Try it
"reflexivity" is the word to look for; copy each line of the listing where it occurs.
** Material provided follows **
Ltac high :=
  repeat match goal with H : _ \/ _ |- _ => destruct H | H : _ /\ _ |- _ => destruct H end;
  (eapply high_byte; [|eassumption]; lia).

(** A UTF-8 string without control characters has no line break. *)
Lemma one_line_chars n : forall s l,
  (String.length s <= n)%nat -> utf8_chunks s = Some l -> existsb char_is_control (fst <$> l) = false -> one_line s.
Proof.
  induction n as [|n IH]; intros s l Hn Hu Hc; (destruct s as [|b0 s1]; [by split|]); [cbn in Hn; lia|].
  cbn [utf8_chunks String.length] in *.
  assert (forall s' (f : list (Z * string) -> list (Z * string)) k b, (String.length s' <= n)%nat ->
    (forall l, f l = (k, b) :: l) -> f <$> utf8_chunks s' = Some l -> one_line s') as Hrest.
  { intros s' f k b Hs' Hf. destruct (utf8_chunks s') as [l'|] eqn:E; [|done]. cbn. intros [= <-].
    rewrite Hf in Hc. cbn in Hc. apply orb_false_iff in Hc as [_ Hc]. by apply (IH s' l'). }
  destruct (in_range 0 127 b0) eqn:E0.
  { apply one_line_cons. split; [|eapply (Hrest s1); [lia|reflexivity|exact Hu]].
    destruct (utf8_chunks s1) as [l'|]; [|done]. injection Hu as <-. cbn in Hc. apply orb_false_iff in Hc as [Hc _].
    split; apply not_true_iff_false; rewrite ascii_eqb_spec; intros ->; done. }
  destruct s1 as [|b1 s2]; [done|]. cbn [String.length] in Hn.
  destruct (utf8_2 b0 b1) eqn:E2.
  { apply andb_true_iff in E2 as [H0 H1]. rewrite !one_line_cons.
    split; [high|]. split; [high|]. eapply (Hrest s2); [lia|reflexivity|exact Hu]. }
  destruct s2 as [|b2 s3]; [done|]. cbn [String.length] in Hn.
  destruct (utf8_3 b0 b1 b2) eqn:E3.
  { unfold utf8_3 in E3. rewrite andb_true_iff, !orb_true_iff, !andb_true_iff in E3.
    destruct E3 as [H01 H2]. rewrite !one_line_cons.
    split; [high|].
    split; [high|].
    split; [high|]. eapply (Hrest s3); [lia|reflexivity|exact Hu]. }
  destruct s3 as [|b3 s4]; [done|]. cbn [String.length] in Hn.
  destruct (utf8_4 b0 b1 b2 b3) eqn:E4; [|done].
  unfold utf8_4 in E4. rewrite !andb_true_iff, !orb_true_iff, !andb_true_iff in E4.
  destruct E4 as [[H01 H2] H3]. rewrite !one_line_cons.
  split; [high|].
  split; [high|].
  split; [high|]. split; [high|]. eapply (Hrest s4); [lia|reflexivity|exact Hu].
Qed.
** End of Material provided **
Response to this task
  { apply one_line_cons. split; [|eapply (Hrest s1); [lia|reflexivity|exact Hu]].
    split; [high|]. split; [high|]. eapply (Hrest s2); [lia|reflexivity|exact Hu]. }
    split; [high|]. eapply (Hrest s3); [lia|reflexivity|exact Hu]. }
  split; [high|]. split; [high|]. eapply (Hrest s4); [lia|reflexivity|exact Hu].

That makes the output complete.